XOXO review: Eat. Sleep. Rave. Repeat. Netflix. Chill.
Director - Christopher Louie
Cast - Sarah Hyland, Graham Phillips, Brett DeBuono, Hayley Kiyoko, Colin Woodell, Ryan Hansen, Ione Skye, Chris D’Elia
Rating - 3/5
A young bedroom DJ who has no intention of letting his humble origins getting in the way of his big dreams. His best friend, burdened with the responsibility that can only come with being a first generation immigrant. A couple grasping at every second they have together before distance separates them. A young girl chasing mysterious love. A disenchanted man, forced to relive memories of his heyday.
None of these characters know each other. But before the evening is over, they will. Just for one night, they will let their guards down. They will sing. They will dance. They will Snapchat. They will make connections possible only in the movies as their lives collide, and then collide some more. They will chase their dreams at XOXO, the biggest EDM festival in the country.
XOXO is the new original film from Netflix, who seem to have firmly struck their stride with these quirky little movies that aren’t really worth writing home about, but are the internet age equivalent of a solid matinee.
XOXO is a lot like a Richard Linklater movie – not in terms of quality of course, but in the way its structured (loose, free-flowing), in the way it treats its characters and in the vibe it creates. The film is more concerned about the idea of a certain time and place more than any one story. For it, every little moment is a story in itself. Our characters make the pilgrimage to XOXO to make memories.

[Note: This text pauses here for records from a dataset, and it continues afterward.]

Lemma rebalance_same s order : ∀ c i, same_cluster c (rebalance_loop c s i order).1 ∧
  ∀ o, o ∈ (rebalance_loop c s i order).2 → ∃ m, o = ExecuteMigration m.
Proof.
  induction order as [|[to ds] order IH]; intros c i; [split; [done|set_solver]|]. cbn [rebalance_loop].
  destruct (coordinator c) as [mc|]; [|apply IH]. cbv zeta. destruct (Migration.CanStartMore _).
  - set (c1 := set_coordinator _ _). destruct (IH c1 (S i)) as [Hs Ho]. destruct (rebalance_loop c1 s (S i) order) as [c2 outs].
    cbn in *. split; [done|]. intros o [->|Hin]%elem_of_cons; [by eexists|by apply Ho].
  - destruct (IH (set_coordinator c (sc_others s i mc)) (S i)) as [Hs Ho]. by split.
Qed.

Lemma auto_same c old s ds : same_cluster c (autoRebalanceAfterRingChange c old s ds).1 ∧
  ∀ o, o ∈ (autoRebalanceAfterRingChange c old s ds).2 → ∃ m, o = ExecuteMigration m.
Proof.
  unfold autoRebalanceAfterRingChange. destruct ds as [|d ds]; [split; [done|set_solver]|].
  destruct (DiffOwnership _ _ _ !! _) as [m|]; [apply rebalance_same|split; [done|set_solver]].
Qed.

(** The indexes of the cluster are consistent, as every history of operations leaves them. *)
Definition indexes_ok (c : Cluster) : Prop := RemoteSubs.index_ok (remoteSubs c) ∧ Connections.index_ok (connections c).

(** C39: a node that leaves is forgotten and its wills are published: after the event no filter
    and no device of the node is left in the indexes, those of the other nodes are as before, the wills
    of exactly the devices that were connected to it are published, and no device is located on a node
    that is no longer a member. *)
Theorem node_leave_exact (c : Cluster) (p : providers) (s : schedule) (members : list NodeInfo) (n : NodeInfo) :
  indexes_ok c → willPublisher p = true → NoDup (ni_ID <$> members) →
  let '(c', outs) := handle_event c p s members (mkEvent NodeLeave n) in
  (∀ n' f, remote_qos (remoteSubs c') n' f = if decide (n' = ni_ID n) then None else remote_qos (remoteSubs c) n' f) ∧
  (∀ d, Connections.Lookup (connections c') d =
        if decide (Connections.Lookup (connections c) d = Some (ni_ID n)) then None else Connections.Lookup (connections c) d) ∧
  (∀ d, PublishWill d ∈ outs ↔ Connections.Lookup (connections c) d = Some (ni_ID n)) ∧
  (∀ d owner, LocateDevice (cl_ring c') d = Some owner → owner ∈ members).
Proof.
  intros [Hs Hc] Hw Hnd. unfold handle_event. cbn [ev_Type ev_Node]. rewrite Hw.
  set (c1 := mkCluster _ _ _ _ _ _ _ _ _). set (outs := PublishWill <$> _).
  assert (∀ d, PublishWill d ∈ outs ↔ Connections.Lookup (connections c) d = Some (ni_ID n)) as Ho.
  { intros d. rewrite <- Connections.NodeDevices_elem by done. unfold outs. rewrite list_elem_of_fmap. naive_solver. }
  assert (∀ c' more, same_cluster c1 c' → (∀ o, o ∈ more → ∃ m, o = ExecuteMigration m) →
    (∀ n' f, remote_qos (remoteSubs c') n' f = if decide (n' = ni_ID n) then None else remote_qos (remoteSubs c) n' f) ∧
    (∀ d, Connections.Lookup (connections c') d =
      if decide (Connections.Lookup (connections c) d = Some (ni_ID n)) then None else Connections.Lookup (connections c) d) ∧
    (∀ d, PublishWill d ∈ outs ++ more ↔ Connections.Lookup (connections c) d = Some (ni_ID n)) ∧
    (∀ d owner, LocateDevice (cl_ring c') d = Some owner → owner ∈ members)) as Hall.
  { intros c' more (_ & Hr & Hsub & Hcon & _) Hmore. rewrite Hr, Hsub, Hcon. cbn [cl_ring remoteSubs connections c1]. split_and!.
    - intros n' f. by apply RemoteSubs.RemoveNode_qos.
    - intros d. by apply Connections.RemoveNode_lookup.
    - intros d. rewrite elem_of_app, Ho. split; [|by left]. intros [?|[m Hm]%Hmore]; done.
    - intros d owner. by apply Update_member. }
  destruct (match coordinator c with Some _ => _ | None => _ end) as [old|], (localDevices p) as [ds|];
    try (rewrite <- (app_nil_r outs); by apply Hall; [|set_solver]).
  destruct (auto_same c1 old s ds) as [H1 H2]. destruct (autoRebalanceAfterRingChange c1 old s ds) as [c' more].
  by apply Hall.
Qed.

(** Submitting a migration that is not running does not use up the limit. *)
Lemma Submit_active mc m : Migration.Status m = Migration.MigrationPending →
  Migration.CanStartMore mc = true → Migration.CanStartMore (Migration.Submit mc m) = true.
Proof.
  unfold Migration.CanStartMore, Migration.ActiveCount, Migration.Coord_List. cbn [Migration.migrations Migration.maxParallel Migration.Submit].
  intros Hp. rewrite !Z.ltb_lt. intros Hlt. eapply Z.le_lt_trans; [|exact Hlt].
  assert (∀ (l k : list Migration.ShardMigration), l ≡ₚ k → len (filter (λ m, Migration.Status m = Migration.MigrationRunning) l) =
    len (filter (λ m, Migration.Status m = Migration.MigrationRunning) k)) as Hperm.
  { intros l k Hlk. unfold len. f_equal. by rewrite Hlk. }
  set (id := Migration.mg_ID m). set (M := Migration.migrations mc).
  rewrite (Hperm (map_to_list (<[id:=m]> M)).*2 (m :: (map_to_list (delete id M)).*2)); cycle 1.
  { rewrite <- insert_delete_eq. rewrite map_to_list_insert by apply lookup_delete_eq. done. }
  rewrite filter_cons, decide_False by (by rewrite Hp).
  destruct (M !! id) as [old|] eqn:E; [|by rewrite delete_id].
  rewrite (Hperm (map_to_list M).*2 (old :: (map_to_list (delete id M)).*2)); cycle 1.
  { rewrite <- (insert_delete_id M id old E) at 1. rewrite map_to_list_insert by apply lookup_delete_eq. done. }
  rewrite filter_cons. case_decide; rewrite ?len_cons; lia.
Qed.

(** The coordinator after a round that found [mc]. *)
Definition after_round (c : Cluster) (s : schedule) (i : nat) (r : string * list string) (mc : Migration.MigrationCoordinator) :=
  if Migration.CanStartMore mc then Migration.Submit mc (auto_migration c s i r.1 r.2) else mc.
(** The coordinator that each round finds, from the one that round [i] starts from. *)
Fixpoint found (c : Cluster) (s : schedule) (i : nat) (mc : Migration.MigrationCoordinator) (order : list (string * list string))
    : list (string * list string * Migration.MigrationCoordinator) :=
  match order with
  | [] => []
  | r :: order => (r, sc_others s i mc) :: found c s (S i) (after_round c s i r (sc_others s i mc)) order
  end.

Lemma found_fst c s order : ∀ i mc, (found c s i mc order).*1 = order.
Proof. induction order as [|r order IH]; intros i mc; [done|]. cbn. by rewrite IH. Qed.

Just like the film, they’re bound by the loosest of threads, which isn’t necessarily a bad thing – once again, just look at Linklater’s Slacker or Dazed & Confused – but when the writing isn’t your film’s strongest point, a more concrete foundation can really help out. An aimless structure can work wonders, provided the characters and their motivations are given room to breathe. Frustratingly, XOXO moves at a breakneck pace - which is an odd criticism, I know. But there’s no way you’re remembering even a single character’s name 10 minutes after you’re done watching it.
So while it doesn’t push any new ground when it comes to story and character, the director – Christopher Louie – clearly making a debut, brings a uniquely visual and sonic approach to the familiar material. He throws so many pretty lights and sounds at the screen that it becomes difficult not be distracted by it all – even as Sarah Hyland says things you’re 100% sure you’ve heard in a movie before.
Just last year, we got two films set in and around the world of EDM – the Zac Efron-starrer We Are Your Friends (a film that bombed worse than Skrillex during a blackout) and Eden (a love story by Mia Hansen-Love set during the mid-90s birth of the movement). And while XOXO won’t be transcending the boundaries of its genre, just like those films, it also treats EDM – a kind of music that is often ridiculed for its lack of skill – with respect.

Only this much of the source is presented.